Start of DATA TO USE

(** C9, as stated, fails: [uintptr] is an integer type, and a struct
    whose only field is a [uintptr] is not converted. *)
Lemma primitive_fields_counterexample :
  specifiedTag (TBasic BUintptr) = Some "integer"
  ∧ visible (mkField "P" "" "" (TBasic BUintptr)) = true
  ∧ ToSchema Handle =
      Ret (mkSchema [mkTFS "required" "P" "" []])
        (Some (ErrInconvertibleType (TBasic BUintptr))).
Proof. repeat split. Qed.

(** C9, amended. On a struct all of whose visible fields have a
    declared type among bool, int, int8, int16, int32, int64, uint,
    uint8, uint16, uint32, uint64, float32, float64 and string (the
    primitive types without [uintptr]), [ToSchema] returns a nil error
    and one entry for each visible field, in declaration order: its
    mode is "nullable" when the second comma-separated component of the
    json annotation is [omitempty] and "required" otherwise, its name is
    the first component of a non-empty annotation and the declared name
    otherwise, its type is "boolean", "integer", "float" or "string" as
    the declared type is, and it has no children. *)
Theorem ToSchema_primitive_fields id fs :
  Forall (λ sf, visible sf = true → is_Some (convertedTag (FType sf))) fs →
  ToSchema (TStruct id fs) =
    Ret (mkSchema
           (map (λ sf, mkTFS (annotatedMode sf) (annotatedName sf)
                         (default "" (convertedTag (FType sf))) [])
              (List.filter visible fs))) None.
Proof.
  intros HF. simpl. by rewrite (loop_converted _ _ 0 []) by (done || simpl; lia).
Qed.

Lemma ToSchema_primitive_fields_witness :
  ToSchema Flat =
    Ret (mkSchema
           [mkTFS "required" "A" "boolean" [];
            mkTFS "nullable" "c" "float" [];
            mkTFS "nullable" "" "string" []]) None.
Proof.
  apply (ToSchema_primitive_fields (named "Flat")
           [mkField "A" "" "" (TBasic BBool);
            mkField "b" "main" "" (TBasic BFloat64);
            mkField "C" "" "c,omitempty,string" (TBasic BFloat32);
            mkField "D" "" "-" (TBasic BUint16);
            mkField "E" "" ",omitempty" string_]).
  repeat (constructor; [intros _; eexists; reflexivity|]).
  constructor.
Defined.

(** ** Pointers to primitives *)

Lemma loop_congr rec pre sf sf' post i acc :
  (∀ j l, body rec j sf l = body rec j sf' l) →
  loop rec (pre ++ sf :: post) i acc = loop rec (pre ++ sf' :: post) i acc.
Proof.
  intros Hb. rewrite !loop_app.
  destruct (loop rec pre i acc) as [schema [err|]|p]; try done.
  simpl. by rewrite Hb.
Qed.



(** ** Date and time fields *)

(** C1, as stated, fails: a [time.Time] field without [omitempty] is
    given the mode "nullable", not the "required" that its annotation
    yields. *)
Lemma timestamp_mode_counterexample :
  visible (mkField "At" "" "" Time) = true
  ∧ ConvertibleToTime (pointerGuard Time) = true
  ∧ annotatedMode (mkField "At" "" "" Time) = "required"
  ∧ ToSchema Event =
      Ret (mkSchema [mkTFS "nullable" "At" "timestamp" []]) None
  ∧ bigquery.Mode (mkTFS "nullable" "At" "timestamp" []) ≠
      annotatedMode (mkField "At" "" "" Time).
Proof. repeat split; discriminate. Qed.

(** C1, amended. Whenever [ToSchema] returns on a struct with a visible
    field whose pointer-unwrapped type is convertible to [time.Time]
    (and is not the opaque key type), the entry at the place of that
    field can only be the one with the field's name, type "timestamp",
    no children and mode "nullable", whatever the annotation says about
    [omitempty]; when the error is nil that entry is there. *)
Theorem ToSchema_timestamp_nullable id pre sf post schema err :
  visible sf = true →
  isKey (pointerGuard (FType sf)) = false →
  ConvertibleToTime (pointerGuard (FType sf)) = true →
  ToSchema (TStruct id (pre ++ sf :: post)) = Ret schema err →
  (∀ e, SFields schema !! length (List.filter visible pre) = Some e →
        e = mkTFS "nullable" (annotatedName sf) "timestamp" [])
  ∧ (err = None →
     SFields schema !! length (List.filter visible pre) =
       Some (mkTFS "nullable" (annotatedName sf) "timestamp" [])).
Proof.
  intros Hvis Hk Hc H. destruct schema as [out]. simpl in *.
  apply loop_at in H as [Hany Hok]; [|done].
  pose proof (classify_timestamp ToSchema sf Hvis Hk Hc) as Hcl.
  split.
  - intros e He. apply Hany in He. unfold leaves in He. by rewrite Hcl in He.
  - intros Hnil. destruct (Hok Hnil) as (e & He & Hent & _).
    unfold entryOf in Hent. rewrite Hcl in Hent. congruence.
Qed.
Lemma read_tricat_file_blank_end_witness :
  ∃ out, read_tricat_file (["Jahr 2019" +:+ Py.LF; "Haupttitel Bar" +:+ Py.LF;
                            "1. Person Smith, J." +:+ Py.LF] ++ [Py.LF]) = Ret out.
Proof. apply read_tricat_file_blank_end. reflexivity. Defined.

(** ** Which Records of the fixed-field reader have an author *)

Lemma authored_get_author r : authored r → ∃ a, get_author r = Ret a.
Proof.
  intros (d & a & -> & Ha). unfold get_author, dict_get. simpl.
  unfold extract_tricat. simplify_map_eq. simpl.
  destruct (negb _); simpl; eauto.
Qed.

Lemma authored_tail_snoc items cd :
  Forall authored (tail items) → (items ≠ [] → is_Some (cd !! "author")) →
  Forall authored (tail (items ++ [LitItem_tricat cd])).
Proof.
  intros Htail Hcd. destruct items as [|x items]; simpl; [constructor|].
  apply Forall_app. split; [done|]. constructor; [|constructor].
  destruct Hcd as [a Ha]; [done|]. by exists cd, a.
Qed.

Lemma read_tricat_loop_authored fuel lines i cd items out :
  Forall authored (tail items) → (items ≠ [] → is_Some (cd !! "author")) →
  read_tricat_loop fuel lines i cd items = Ret out →
  Forall authored (tail out).
Proof.
  revert i cd items. induction fuel as [|fuel IH]; intros i cd items Ht Hcd; [done|].
  simpl. destruct (i <? length lines)%nat.
  2:{ intros [= <-]. by apply authored_tail_snoc. }
  destruct (lines !! i) as [l|]; [|done].
  destruct (Py.startswith (Py.lstrip l) "Jahr").
  { apply IH; [done|]. intros H. rewrite lookup_insert_ne by done. auto. }
  destruct (Py.startswith (Py.lstrip l) "Haupttitel").
  { destruct (accumulate_tricat_lines _ _) as [r| |]; simpl; [|done..].
    apply IH; [done|]. intros H. rewrite lookup_insert_ne by done. auto. }
  destruct (Py.startswith (Py.lstrip l) "Titelzusatz").
  { destruct (accumulate_tricat_lines _ _) as [r| |]; simpl; [|done..].
    apply IH; [done|]. intros H. rewrite lookup_insert_ne by done. auto. }
  destruct (Py.startswith (Py.lstrip l) "1. Person"); [|by apply IH].
  destruct (accumulate_tricat_lines _ _) as [r| |]; simpl; [|done..].
  apply IH.
  - case_bool_decide; simpl; [done|]. by apply authored_tail_snoc.
  - intros _. rewrite lookup_insert_eq. eauto.
Qed.

Lemma read_tricat_loop_constructed fuel lines i cd items out :
  Forall constructed items →
  read_tricat_loop fuel lines i cd items = Ret out →
  Forall constructed out.
Proof.
  revert i cd items. induction fuel as [|fuel IH]; intros i cd items Hc; [done|].
  assert (Forall constructed (items ++ [LitItem_tricat cd])) as Hsnoc.
  { apply Forall_app. split; [done|]. repeat constructor. }
  simpl. destruct (i <? length lines)%nat; [|by intros [= <-]].
  destruct (lines !! i) as [l|]; [|done].
  repeat (destruct (Py.startswith (Py.lstrip l) _);
          [first [by apply IH
                 |destruct (accumulate_tricat_lines _ _); simpl; [|done..];
                  apply IH; try case_bool_decide; done]|]).
  by apply IH.
Qed.

(** X11.
    Of the Records a fixed-field input gives, only the first can be without
    an author: the author accessor returns on every later Record, and the
    title accessor returns on all of them. *)
Theorem read_tricat_file_authors (all_lines : list string) (out : list LitItem)
    (Hrun : read_tricat_file all_lines = Ret out) :
  Forall (λ r, ∃ a, get_author r = Ret a) (tail out) ∧
  Forall (λ r, ∃ t, get_title r = Ret t) out.
Proof.
  split.
  - apply (Forall_impl authored); [|apply authored_get_author].
    eapply (read_tricat_loop_authored _ all_lines 0 ∅ []);
      [constructor|done|exact Hrun].
  - apply (Forall_impl constructed).
    + eapply (read_tricat_loop_constructed _ all_lines 0 ∅ []);
        [constructor|exact Hrun].
    + intros r Hr. by apply get_title_ret, constructed_has_str_title.
Qed.

Lemma read_tricat_file_authors_witness :
  ∃ r1 r2, read_tricat_file block_year_then_author = Ret [r1; r2] ∧
           get_author r1 = Raise AttributeError ∧
           Forall (λ r, ∃ a, get_author r = Ret a) [r2].
Proof.
  exists (LitItem_tricat {["year" := "2019"]}),
         (LitItem_tricat {["author" := "Smith, J."]}).
  split; [vm_compute; reflexivity|]. split; [vm_compute; reflexivity|].
  refine (proj1 (read_tricat_file_authors block_year_then_author
                   [LitItem_tricat {["year" := "2019"]};
                    LitItem_tricat {["author" := "Smith, J."]}] _)).
  vm_compute. reflexivity.
Defined.

(** ** Membership, intersection and difference *)

(** What [equal_in] says in terms of [==]. *)
Lemma equal_in_eq (l : list LitItem) (x : LitItem) :
  has_str_title x → Forall has_str_title l →
  equal_in l x ↔ ∃ y, y ∈ l ∧ LitItem_eq x y = Ret true.
Proof.
  intros Hx Hl. rewrite Forall_forall in Hl. unfold equal_in.
  rewrite list_elem_of_fmap. split.
  - intros (y & Hk & Hy). exists y. split; [done|].
    rewrite LitItem_eq_key by auto. by rewrite bool_decide_eq_true_2.
  - intros (y & Hy & Heq). exists y. split; [|done].
    rewrite LitItem_eq_key in Heq by auto.
    by injection Heq as Heq%bool_decide_eq_true.
Qed.

Lemma contains_loop_key (x : LitItem) (l : list LitItem) :
  has_str_title x → Forall has_str_title l →
  contains_loop x l = Ret (bool_decide (equal_in l x)).
Proof.
  intros Hx Hl. unfold equal_in. induction Hl as [|y l Hy _ IH]; simpl; [done|].
  rewrite (LitItem_eq_key x y) by done. simpl.
  destruct (decide (eq_key x = eq_key y)) as [Hk|Hk].
  - rewrite (bool_decide_eq_true_2 _ Hk), bool_decide_eq_true_2; [done|].
    rewrite Hk. by left.
  - rewrite (bool_decide_eq_false_2 _ Hk), IH. f_equal.
    apply bool_decide_ext. rewrite elem_of_cons.
    split; [by right|]. intros [Heq|?]; [by destruct Hk|done].
Qed.

(** X13.
    [item in bibliography] raises [ValueError] for a value that is no
    [LitItem]; for a Record it answers whether some Record of the collection
    compares equal to it, which is also the answer of [item in
    bibliography.items]. *)
Theorem Bibliography_contains_spec (self : nat) (st : gmap nat (list LitItem))
    (items : list LitItem) (x : LitItem)
    (Hself : st !! self = Some items)
    (Hx : has_str_title x) (Hwf : Forall has_str_title items) :
  Bibliography_contains self ObjOther st = Raise ValueError ∧
  Bibliography_contains self (ObjLitItem x) st = list_contains x items ∧
  (Bibliography_contains self (ObjLitItem x) st = Ret true ↔
     ∃ y, y ∈ items ∧ LitItem_eq x y = Ret true) ∧
  (Bibliography_contains self (ObjLitItem x) st = Ret false ↔
     ∀ y, y ∈ items → LitItem_eq x y = Ret false).
Proof.
  split; [done|]. unfold Bibliography_contains, get_items. rewrite Hself. simpl.
  rewrite contains_loop_key, list_contains_key by done. split; [done|].
  rewrite <- (equal_in_eq items x) by done. split.
  - split; [by intros [= ?%bool_decide_eq_true]|].
    intros ?. by rewrite bool_decide_eq_true_2.
  - rewrite Forall_forall in Hwf. unfold equal_in. split.
    + intros [= Hno%bool_decide_eq_false] y Hy.
      rewrite LitItem_eq_key by auto. f_equal. apply bool_decide_eq_false_2.
      intros Hk. apply Hno. rewrite Hk. by apply list_elem_of_fmap_2.
    + intros Hall. f_equal. apply bool_decide_eq_false_2.
      intros (y & Hk & Hy)%list_elem_of_fmap. specialize (Hall y Hy).
      rewrite LitItem_eq_key in Hall by auto.
      injection Hall as Hall%bool_decide_eq_false. done.
Qed.

Lemma Bibliography_contains_spec_witness :
  Bibliography_contains 0 (ObjLitItem (LitItem_ris entry_doe)) {[0 := three_items]}
  = list_contains (LitItem_ris entry_doe) three_items.
Proof.
  refine (proj1 (proj2 (Bibliography_contains_spec 0 {[0 := three_items]}
                          three_items (LitItem_ris entry_doe) _ _ _))).
  - reflexivity.
  - apply LitItem_ris_has_str_title.
  - repeat constructor; apply LitItem_ris_has_str_title.
Defined.

Lemma filter_items_filter (keep : LitItem → outcome bool) (P : LitItem → Prop)
    `{!∀ x, Decision (P x)} (l : list LitItem) :
  Forall (λ x, keep x = Ret (bool_decide (P x))) l →
  filter_items keep l = Ret (filter P l).
Proof.
  induction 1 as [|x l Hx _ IH]; simpl; [done|].
  rewrite Hx, IH. simpl. rewrite filter_cons. by case_bool_decide; case_decide.
Qed.

Lemma Bibliography_new_lookup (st : gmap nat (list LitItem)) a l :
  st !! a = Some l → (Bibliography_new st).2 !! a = Some l.
Proof.
  intros Ha. simpl. rewrite lookup_insert_ne; [done|].
  intros <-. pose proof (Bibliography_new_fresh st) as Hf. simpl in Hf. congruence.
Qed.

(** X14.
    [intersect] and [difference] split the collection they are called on:
    the one keeps, in order and with repetitions, the Records that compare
    equal to some Record of the other collection, the other keeps the rest.
    Each returns a new object and leaves the store otherwise as it was. *)
Theorem intersect_difference_split (self other : nat)
    (st : gmap nat (list LitItem)) (mine theirs : list LitItem)
    (Hself : st !! self = Some mine) (Hother : st !! other = Some theirs)
    (Hmine : Forall has_str_title mine) (Htheirs : Forall has_str_title theirs) :
  ∃ bib,
    st !! bib = None ∧
    intersect self other st
      = Ret (bib, <[bib := filter (equal_in theirs) mine]> st) ∧
    difference self other st
      = Ret (bib, <[bib := filter (λ x, ¬ equal_in theirs x) mine]> st) ∧
    filter (equal_in theirs) mine ++ filter (λ x, ¬ equal_in theirs x) mine
      ≡ₚ mine ∧
    sublist (filter (equal_in theirs) mine) mine ∧
    sublist (filter (λ x, ¬ equal_in theirs x) mine) mine ∧
    (∀ x, x ∈ mine →
       equal_in theirs x ↔ ∃ y, y ∈ theirs ∧ LitItem_eq x y = Ret true).
Proof.
  exists (fresh (dom st)).
  pose proof (Bibliography_new_fresh st) as Hfresh. simpl in Hfresh.
  pose proof (Bibliography_new_lookup st _ _ Hself) as Hself'.
  pose proof (Bibliography_new_lookup st _ _ Hother) as Hother'.
  simpl in Hself', Hother'.
  split; [done|]. split; [|split; [|split; [|split; [|split]]]].
  - unfold intersect, get_items. cbn [Bibliography_new]. rewrite Hself'. simpl.
    rewrite (filter_items_filter _ (equal_in theirs)).
    + simpl. unfold set_items. by rewrite insert_insert_eq.
    + eapply Forall_impl; [exact Hmine|]. intros x Hx. simpl. rewrite Hother'.
      simpl. by apply list_contains_key.
  - unfold difference, get_items. cbn [Bibliography_new]. rewrite Hself'. simpl.
    rewrite (filter_items_filter _ (λ x, ¬ equal_in theirs x)).
    + simpl. unfold set_items. by rewrite insert_insert_eq.
    + eapply Forall_impl; [exact Hmine|]. intros x Hx. simpl. rewrite Hother'.
      simpl. rewrite list_contains_key by done. simpl. f_equal.
      unfold equal_in. by case_bool_decide; case_bool_decide.
  - apply filter_app_complement.
  - apply sublist_filter.
  - apply sublist_filter.
  - intros x Hx. apply equal_in_eq; [|done].
    rewrite Forall_forall in Hmine. by apply Hmine.
Qed.

Lemma intersect_difference_split_witness :
  ∃ bib,
    intersect 0 1 {[0 := three_items; 1 := [LitItem_ris entry_doe]]}
    = Ret (bib, <[bib := [LitItem_ris entry_jane; LitItem_ris entry_doe]]>
                  {[0 := three_items; 1 := [LitItem_ris entry_doe]]}).
Proof.
  destruct (intersect_difference_split 0 1
              {[0 := three_items; 1 := [LitItem_ris entry_doe]]}
              three_items [LitItem_ris entry_doe])
    as (bib & _ & Hi & _).
  - reflexivity.
  - reflexivity.
  - repeat constructor; apply LitItem_ris_has_str_title.
  - repeat constructor; apply LitItem_ris_has_str_title.
  - exists bib. exact Hi.
Defined.

(** ** Deduplicating twice, sorting twice *)

Lemma unique_by_NoDup {A K : Type} `{EqDecision K} (k : A → K) (l acc : list A) :
  NoDup (k <$> (acc ++ l)) → unique_by k l acc = acc ++ l.
Proof.
  revert acc. induction l as [|x l IH]; intros acc Hnd; simpl.
  - by rewrite app_nil_r.
  - rewrite bool_decide_eq_false_2.
    + rewrite IH; rewrite <- app_assoc; done.
    + rewrite fmap_app, fmap_cons in Hnd.
      apply NoDup_app in Hnd as (_ & Hdisj & _).
      intros Hin. apply (Hdisj _ Hin). by left.
Qed.

(** X15.
    [unique] applied to the result of [unique] returns a collection with
    the same list. *)
Theorem unique_idempotent (self : nat) (st : gmap nat (list LitItem))
    (items : list LitItem)
    (Hself : st !! self = Some items) (Hwf : Forall has_str_title items) :
  ∃ b1 st1 u b2,
    unique self st = Ret (b1, st1) ∧ st1 !! b1 = Some u ∧
    unique b1 st1 = Ret (b2, <[b2 := u]> st1) ∧ b2 ≠ b1.
Proof.
  pose proof (unique_by_firsts_of eq_key items [] [] (firsts_of_nil eq_key))
    as (Hnd & Hsub & _).
  simpl in Hsub.
  set (u := unique_by eq_key items []) in *.
  assert (Forall has_str_title u) as Hwfu.
  { apply Forall_forall. intros x Hx. rewrite Forall_forall in Hwf.
    by apply Hwf, (elem_of_sublist u). }
  set (b1 := fresh (dom st)). set (st1 := <[b1 := u]> st).
  exists b1, st1, u, (fresh (dom st1)).
  assert (st1 !! b1 = Some u) as Hb1 by apply lookup_insert_eq.
  split; [|split; [done|split]].
  - unfold unique, get_items. rewrite Hself. simpl.
    rewrite unique_loop_by by (done || constructor). simpl.
    unfold set_items. by rewrite insert_insert_eq.
  - unfold unique, get_items. rewrite Hb1. simpl.
    rewrite unique_loop_by by (done || constructor). simpl.
    rewrite (unique_by_NoDup eq_key u []) by done. simpl.
    unfold set_items. by rewrite insert_insert_eq.
  - pose proof (Bibliography_new_fresh st1) as Hf. simpl in Hf.
    intros Heq. rewrite Heq in Hf. congruence.
Qed.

End of DATA TO USE

- PROBLEM REQUIREMENTS -
Return only the lines running from the line with "exists b1, st1, u, (fresh (dom st1))." to the last line of the records, both included, exactly as written.

- REPLY TO THE TASK -
  exists b1, st1, u, (fresh (dom st1)).
  assert (st1 !! b1 = Some u) as Hb1 by apply lookup_insert_eq.
  split; [|split; [done|split]].
  - unfold unique, get_items. rewrite Hself. simpl.
    rewrite unique_loop_by by (done || constructor). simpl.
    unfold set_items. by rewrite insert_insert_eq.
  - unfold unique, get_items. rewrite Hb1. simpl.
    rewrite unique_loop_by by (done || constructor). simpl.
    rewrite (unique_by_NoDup eq_key u []) by done. simpl.
    unfold set_items. by rewrite insert_insert_eq.
  - pose proof (Bibliography_new_fresh st1) as Hf. simpl in Hf.
    intros Heq. rewrite Heq in Hf. congruence.
Qed.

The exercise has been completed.